» **REQUIREMENT**:
Once the line with "Shallow embedding of [memm.c]" is found in the entries below, print it and each following line exactly, stopping after the line with "[Z] in [0, 2^64)"; print nothing else.
--- EXTRACTED INFORMATION Enclosed Below ---
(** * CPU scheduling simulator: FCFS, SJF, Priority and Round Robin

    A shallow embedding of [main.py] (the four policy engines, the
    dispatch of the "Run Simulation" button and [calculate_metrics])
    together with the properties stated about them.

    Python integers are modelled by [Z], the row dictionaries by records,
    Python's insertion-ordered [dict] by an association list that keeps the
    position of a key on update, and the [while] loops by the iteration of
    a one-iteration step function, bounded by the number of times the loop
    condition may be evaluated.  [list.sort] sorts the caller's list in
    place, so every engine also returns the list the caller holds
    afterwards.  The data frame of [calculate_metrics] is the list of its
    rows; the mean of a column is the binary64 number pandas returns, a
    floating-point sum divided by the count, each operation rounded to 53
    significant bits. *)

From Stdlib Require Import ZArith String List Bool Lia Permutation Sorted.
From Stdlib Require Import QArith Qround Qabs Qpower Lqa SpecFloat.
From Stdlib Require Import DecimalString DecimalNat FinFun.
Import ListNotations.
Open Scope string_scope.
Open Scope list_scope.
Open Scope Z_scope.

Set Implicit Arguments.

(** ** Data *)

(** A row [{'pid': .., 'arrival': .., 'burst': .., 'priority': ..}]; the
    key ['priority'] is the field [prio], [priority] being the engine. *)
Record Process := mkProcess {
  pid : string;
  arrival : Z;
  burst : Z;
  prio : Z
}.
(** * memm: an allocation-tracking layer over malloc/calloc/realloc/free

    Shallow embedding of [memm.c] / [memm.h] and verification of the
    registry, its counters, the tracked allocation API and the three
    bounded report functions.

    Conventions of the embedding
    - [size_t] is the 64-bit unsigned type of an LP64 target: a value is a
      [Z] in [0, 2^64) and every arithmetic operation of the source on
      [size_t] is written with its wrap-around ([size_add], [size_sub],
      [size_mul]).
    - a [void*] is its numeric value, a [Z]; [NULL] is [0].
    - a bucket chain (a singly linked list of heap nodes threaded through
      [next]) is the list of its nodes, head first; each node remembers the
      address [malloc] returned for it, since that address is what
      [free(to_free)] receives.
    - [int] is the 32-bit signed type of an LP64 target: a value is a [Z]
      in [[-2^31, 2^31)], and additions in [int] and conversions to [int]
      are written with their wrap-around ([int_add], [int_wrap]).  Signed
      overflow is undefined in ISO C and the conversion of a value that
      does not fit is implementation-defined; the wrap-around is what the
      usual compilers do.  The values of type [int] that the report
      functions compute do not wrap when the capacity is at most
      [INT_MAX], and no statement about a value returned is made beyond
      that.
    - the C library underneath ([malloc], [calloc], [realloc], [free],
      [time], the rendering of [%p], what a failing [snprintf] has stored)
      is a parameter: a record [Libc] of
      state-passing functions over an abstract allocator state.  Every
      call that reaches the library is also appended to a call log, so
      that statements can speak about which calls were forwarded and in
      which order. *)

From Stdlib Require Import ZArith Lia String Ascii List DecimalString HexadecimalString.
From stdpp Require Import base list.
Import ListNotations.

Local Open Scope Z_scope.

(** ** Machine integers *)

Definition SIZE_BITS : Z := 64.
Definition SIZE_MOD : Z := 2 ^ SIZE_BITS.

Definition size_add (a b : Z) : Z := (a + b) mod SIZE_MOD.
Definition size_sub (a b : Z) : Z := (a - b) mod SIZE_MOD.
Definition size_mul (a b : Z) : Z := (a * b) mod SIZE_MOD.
--- End of Enclosed EXTRACTED INFORMATION ---
--- EXTRACTED INFORMATION Enclosed Below ---
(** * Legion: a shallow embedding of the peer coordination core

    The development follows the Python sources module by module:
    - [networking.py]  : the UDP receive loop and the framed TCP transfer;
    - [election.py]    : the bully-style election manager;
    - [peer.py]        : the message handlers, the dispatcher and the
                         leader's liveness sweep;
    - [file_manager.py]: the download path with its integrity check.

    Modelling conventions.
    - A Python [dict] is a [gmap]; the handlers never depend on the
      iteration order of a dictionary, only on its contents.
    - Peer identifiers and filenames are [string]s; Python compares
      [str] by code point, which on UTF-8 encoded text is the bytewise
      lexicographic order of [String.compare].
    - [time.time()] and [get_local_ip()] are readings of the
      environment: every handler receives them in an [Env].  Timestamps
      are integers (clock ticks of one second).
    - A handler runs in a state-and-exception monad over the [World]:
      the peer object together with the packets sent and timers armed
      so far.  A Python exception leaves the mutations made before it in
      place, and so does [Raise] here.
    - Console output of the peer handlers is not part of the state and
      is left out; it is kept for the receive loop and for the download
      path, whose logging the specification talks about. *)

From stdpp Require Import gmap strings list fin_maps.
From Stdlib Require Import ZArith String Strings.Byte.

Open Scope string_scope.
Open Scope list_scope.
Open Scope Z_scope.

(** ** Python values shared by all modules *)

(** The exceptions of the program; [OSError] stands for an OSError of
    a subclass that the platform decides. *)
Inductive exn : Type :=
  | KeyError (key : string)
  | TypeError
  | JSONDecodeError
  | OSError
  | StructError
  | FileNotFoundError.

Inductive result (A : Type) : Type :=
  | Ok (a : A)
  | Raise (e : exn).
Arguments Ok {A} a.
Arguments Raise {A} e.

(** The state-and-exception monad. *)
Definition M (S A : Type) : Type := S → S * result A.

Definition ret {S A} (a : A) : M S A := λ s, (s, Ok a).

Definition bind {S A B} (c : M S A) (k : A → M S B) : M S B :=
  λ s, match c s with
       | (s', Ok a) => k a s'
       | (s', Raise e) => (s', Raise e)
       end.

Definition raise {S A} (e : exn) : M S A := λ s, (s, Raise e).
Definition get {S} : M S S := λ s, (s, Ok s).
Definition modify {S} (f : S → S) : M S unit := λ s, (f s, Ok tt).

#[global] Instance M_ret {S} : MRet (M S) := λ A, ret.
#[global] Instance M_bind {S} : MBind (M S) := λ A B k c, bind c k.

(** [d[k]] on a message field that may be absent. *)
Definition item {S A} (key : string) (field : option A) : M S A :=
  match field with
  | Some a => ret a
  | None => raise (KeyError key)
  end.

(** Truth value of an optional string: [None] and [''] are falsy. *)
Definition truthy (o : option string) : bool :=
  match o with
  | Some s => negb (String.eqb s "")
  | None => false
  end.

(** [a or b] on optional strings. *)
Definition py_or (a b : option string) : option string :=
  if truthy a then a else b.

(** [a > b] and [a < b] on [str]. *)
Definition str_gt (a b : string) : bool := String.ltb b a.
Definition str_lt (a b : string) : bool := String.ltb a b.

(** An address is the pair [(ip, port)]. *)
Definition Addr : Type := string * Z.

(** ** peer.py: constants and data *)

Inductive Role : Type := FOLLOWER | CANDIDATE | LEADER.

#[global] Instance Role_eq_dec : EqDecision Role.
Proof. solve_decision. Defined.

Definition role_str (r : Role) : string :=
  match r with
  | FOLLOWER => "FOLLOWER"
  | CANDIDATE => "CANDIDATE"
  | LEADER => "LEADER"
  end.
--- End of Enclosed EXTRACTED INFORMATION ---
» **SOLUTION TO THIS EXERCISE**:
    Shallow embedding of [memm.c] / [memm.h] and verification of the
    registry, its counters, the tracked allocation API and the three
    bounded report functions.

    Conventions of the embedding
    - [size_t] is the 64-bit unsigned type of an LP64 target: a value is a
      [Z] in [0, 2^64) and every arithmetic operation of the source on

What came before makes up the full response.